余暇の時代には、各々の医師が2/5人分だけ働く。現場はいつまでも人が足りない。

収入の向上が目標にならなくなると、大事なのはいかに「短時間だけ」働くかになる。僻地医療をやる奴なんて、頭がおかしい医者扱いだ。志があれば僻地で頑張れるかもしれないが、365日ネットで「バカ代表」扱いされれば、どんな雑音でもいやになる。

医師は必然的に人の多い地域に集中し、そこでも人は足りなくなるだろう。

専門家は増える。この時代は誰もが専門家だ。心臓でも、血圧の専門家。脈拍の専門家。心筋の専門家。血管の専門家。専門性は、どんどん細かくなる。

全身を見る**、そんなリスクの高い仕事をする奴なんて、誰もいなくなる。

>さめちまった理由(ワケ)なんか・・さがせばいくらでもある
>何年もかけてやっと組み上がった研修医をあっさりブローさせちまうダサい客
>救急外来の使い方(ヘタ)に気づかず全て病院のせいだ
>仕方ね―から主治医を代えても、結局ヨソにいってあそこの病院はヤブだといいやがる
>そーそォこーゆうのもあったナ・・
>8年前だ・・左MCAの脳梗塞、すぐにt-PA使って2週間で歩かせた

>ヤマ: 覚えてます、よく回復しましたよね

>ところが家族は満足しねえ
>あまりにも順調に回復しすぎて、あげくもっと入院させろといいやがった・・

>ヤマ: 部長はあの時翌週予約でMRIをオーダーして・・

>そォ、退院前に T2 high の画像を見せてやったョ
>そしたら家族は大よろこびだ
>「その白点が消えるまで、もう2週間置いてもらえますね。」
>笑うゼッ!結局なんにもかわっちゃいね―のにナ
>・・でもやっぱり客のせいじゃないよナ・・
>オレの心が・・少しずつ・・そして確実に・・病院から離れていったんだ
>最後の最後はそれなんだ……

##悲観的な予想は外れる
ところで、こうした悲観的な未来予想というやつは、たいていの場合大外れになる。

ローマクラブの「成長の限界」などがそうだ。経済学者や科学者は、今ある知識の中でしか未来を予想しない。

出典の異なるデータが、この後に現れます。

(** A zero of either sign minus a number that is not below zero. *)
Lemma zero_sub_not_above_zero (b s : float) :
  (b =? 0) = true -> (s <? 0) = false -> (0 <? b - s) = false.
Proof.
  intros Hb H. rewrite FloatAxioms.eqb_spec, Prim2SF_zero in Hb.
  rewrite ltb_spec, Prim2SF_zero in H.
  rewrite ltb_spec, sub_spec, Prim2SF_zero.
  apply negb_true_iff.
  destruct (Prim2SF b) as [sb|sb| |sb mb eb]; try (destruct sb); try discriminate Hb.
  all: apply SFsub_zero_not_positive; unfold not_negative; now rewrite H.
Qed.

Lemma abs_not_below_zero (a : float) : (abs a <? 0) = false.
Proof.
  rewrite ltb_spec, abs_spec, Prim2SF_zero.
  apply negb_true_iff, SFabs_not_negative.
Qed.

(** The absolute value of a number (not NaN) is at least zero. *)
Lemma abs_at_least_zero (a : float) : (a =? a) = true -> (0 <=? abs a) = true.
Proof.
  rewrite FloatAxioms.eqb_spec, leb_spec, abs_spec, Prim2SF_zero.
  apply SFabs_at_least_zero.
Qed.

Lemma add_not_below_zero (x y : float) :
  (x <? 0) = false -> (y <? 0) = false -> (x + y <? 0) = false.
Proof.
  rewrite !ltb_spec, add_spec, Prim2SF_zero. intros Hx Hy.
  apply negb_true_iff, SFadd_not_negative; unfold not_negative;
    [now rewrite Hx | now rewrite Hy].
Qed.

Lemma add_at_least_zero (x y : float) :
  (0 <=? x) = true -> (0 <=? y) = true -> (0 <=? x + y) = true.
Proof.
  rewrite !leb_spec, add_spec, Prim2SF_zero. apply SFadd_at_least_zero.
Qed.



(** Sums of terms that are not below zero. *)
Lemma sumFrom_not_below_zero (terms : list float) (start : float) :
  (start <? 0) = false ->
  Forall (fun x => (x <? 0) = false) terms ->
  (sumFrom start terms <? 0) = false.
Proof.
  intros Hs Ht. revert start Hs.
  induction Ht as [|x terms Hx _ IH]; intros start Hs; [exact Hs|].
  apply IH, add_not_below_zero; assumption.
Qed.

Lemma sumFrom_at_least_zero (terms : list float) (start : float) :
  (0 <=? start) = true ->
  Forall (fun x => (0 <=? x) = true) terms ->
  (0 <=? sumFrom start terms) = true.
Proof.
  intros Hs Ht. revert start Hs.
  induction Ht as [|x terms Hx _ IH]; intros start Hs; [exact Hs|].
  apply IH, add_at_least_zero; assumption.
Qed.

Lemma sum_abs_not_below_zero (terms : list float) :
  (sum (abs <$> terms) <? 0) = false.
Proof.
  apply sumFrom_not_below_zero; [reflexivity|].
  apply Forall_fmap, Forall_true. intros x. apply abs_not_below_zero.
Qed.

(* ================================================================== *)
(** * The loop of the aggregator in closed form                        *)
(* ================================================================== *)

Lemma aggregate_eq (a b : Aggregate) :
  positions a = positions b -> totalInjected a = totalInjected b ->
  totalSold a = totalSold b -> totalDividends a = totalDividends b ->
  totalFees a = totalFees b -> a = b.
Proof. destruct a, b; cbn; congruence. Qed.

Lemma sumFrom_app start xs ys :
  sumFrom start (xs ++ ys) = sumFrom (sumFrom start xs) ys.
Proof. apply fold_left_app. Qed.

Lemma omap_cons_app {A B} (f : A -> option B) (x : A) (l : list A) :
  omap f (x :: l) = omap f [x] ++ omap f l.
Proof. cbn. destruct (f x); reflexivity. Qed.

Lemma statsFrom_app before bought1 sold1 bought2 sold2 :
  statsFrom (statsFrom before bought1 sold1) bought2 sold2
  = statsFrom before (bought1 ++ bought2) (sold1 ++ sold2).
Proof.
  destruct bought1, sold1, bought2, sold2; cbn;
    rewrite ?app_nil_r, ?fmap_app; unfold sumFrom; cbn;
    rewrite ?fold_left_app; reflexivity.
Qed.

(** The lazy initialisation followed by the update in place, as one
    lookup.  Under an inherited name that holds no statistics nothing is
    created and nothing is updated. *)
Lemma lookup_alter_ensureStats f ticker (ts : gmap string TickerStats) t :
  alter f ticker (ensureStats ticker ts) !! t
  = if decide (ticker = t) then
      match ts !! ticker with
      | Some s => Some (f s)
      | None => if inherited ticker then None else Some (f newStats)
      end
    else ts !! t.
Proof.
  unfold ensureStats. case_decide as E.
  - subst t. rewrite lookup_alter_eq.
    destruct (ts !! ticker) as [s|] eqn:L.
    + now rewrite L.
    + destruct (inherited ticker); [now rewrite L | now rewrite lookup_insert_eq].
  - rewrite lookup_alter_ne by exact E.
    destruct (ts !! ticker); [reflexivity|].
    destruct (inherited ticker); [reflexivity | now rewrite lookup_insert_ne].
Qed.

Lemma statsFrom_Some s bought soldQ : is_Some (statsFrom (Some s) bought soldQ).
Proof. destruct bought, soldQ; cbn; eauto. Qed.

Lemma step_tickerStats v transaction t :
  tickerStats (step v transaction) !! t = statsAfter (tickerStats v !! t) t [transaction].
Proof.
  unfold statsAfter.
  destruct transaction as [ticker [] quantity price amount | |]; cbn -[inherited];
    try (destruct (tickerStats v !! t); [|destruct (inherited t)]; reflexivity).
  - destruct (String.eqb_spec ticker "EUR") as [->|NE]; cbn -[inherited];
      [destruct (tickerStats v !! t); [|destruct (inherited t)]; reflexivity|].
    rewrite lookup_alter_ensureStats.
    destruct (String.eqb_spec ticker t) as [->|NT].
    + rewrite decide_True by reflexivity.
      destruct (tickerStats v !! t); [reflexivity|].
      destruct (inherited t); reflexivity.
    + rewrite decide_False by exact NT.
      destruct (tickerStats v !! t); [|destruct (inherited t)]; reflexivity.
  - rewrite andb_false_r. cbn -[inherited]. rewrite lookup_alter_ensureStats.
    destruct (String.eqb_spec ticker t) as [->|NT].
    + rewrite decide_True by reflexivity.
      destruct (tickerStats v !! t); [reflexivity|].
      destruct (inherited t); reflexivity.
    + rewrite decide_False by exact NT.
      destruct (tickerStats v !! t); [|destruct (inherited t)]; reflexivity.
Qed.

時代が進歩すると、必ず何らかの技術の革新というものが、世界を変化させる。

科学者の予言する悲惨な未来像というのはたいてい外れ、むしろSF作家の描く未来のほうが、より真実に近いことなどザラにある。

医療の未来もそうだ。場末の医者が、この10年ぐらいを眺めていて、勝手に垂れ流している妄想にしかすぎない。何か大きな技術の革新があれば、たとえばDNAの注射一発で糖尿病が治るようになったとか、幹細胞を利用した人工臓器に画期的な進歩があったとか、そうしたものがこの10年ぐらいに出現すれば、こうした医療の悲惨な未来というのは消し飛ぶのかもしれない。

##資本主義V2.0
医療の悲惨な未来という予想が部分的にでもあたるものなら、医療というのは「一生を賭ける仕事」ではなく、生活のためにやる部分と、趣味としてやる部分との2つの顔を持った職業へと変化するような気がする。

医者をやっていれば、どうしてもある種のリスクからは自由ではいられないし、相性の悪い患者さんにも笑顔で接しないといけない。そうした部分からは、お金をもらって、お金をいただいた分は働く。

一方、医者なんて、どうせ医者をやるしか脳の無い奴がほとんどだ。仕事の量が減った分は、「趣味で」医者をやる。例えば、自分の「友達」のために、その人の病気の「戦略」を一緒に相談してみる。お金は取らない。代わりに、責任は道義的な部分に止まる。それでも、知り合いや友達のためならば、人はタダでも必死になる。たぶんお金をもらう以上に必死になって、その人の病気のことを考えるだろう。

コンサルタントのように、少しばかりの報酬をもらってもいいかもしれない。それでも、ある程度の利潤は追求するけど、「利潤の最大化」は追求しない。 ボランティアで無償の貢献をするというと、聞こえはいいけど継続しないことが多い。 会社に限らず、ある程度の事業を回していくには、適切な利潤を得ることは必要だ。

利潤の最大化は、必ず不毛な競争を生み、結果として長続きしない。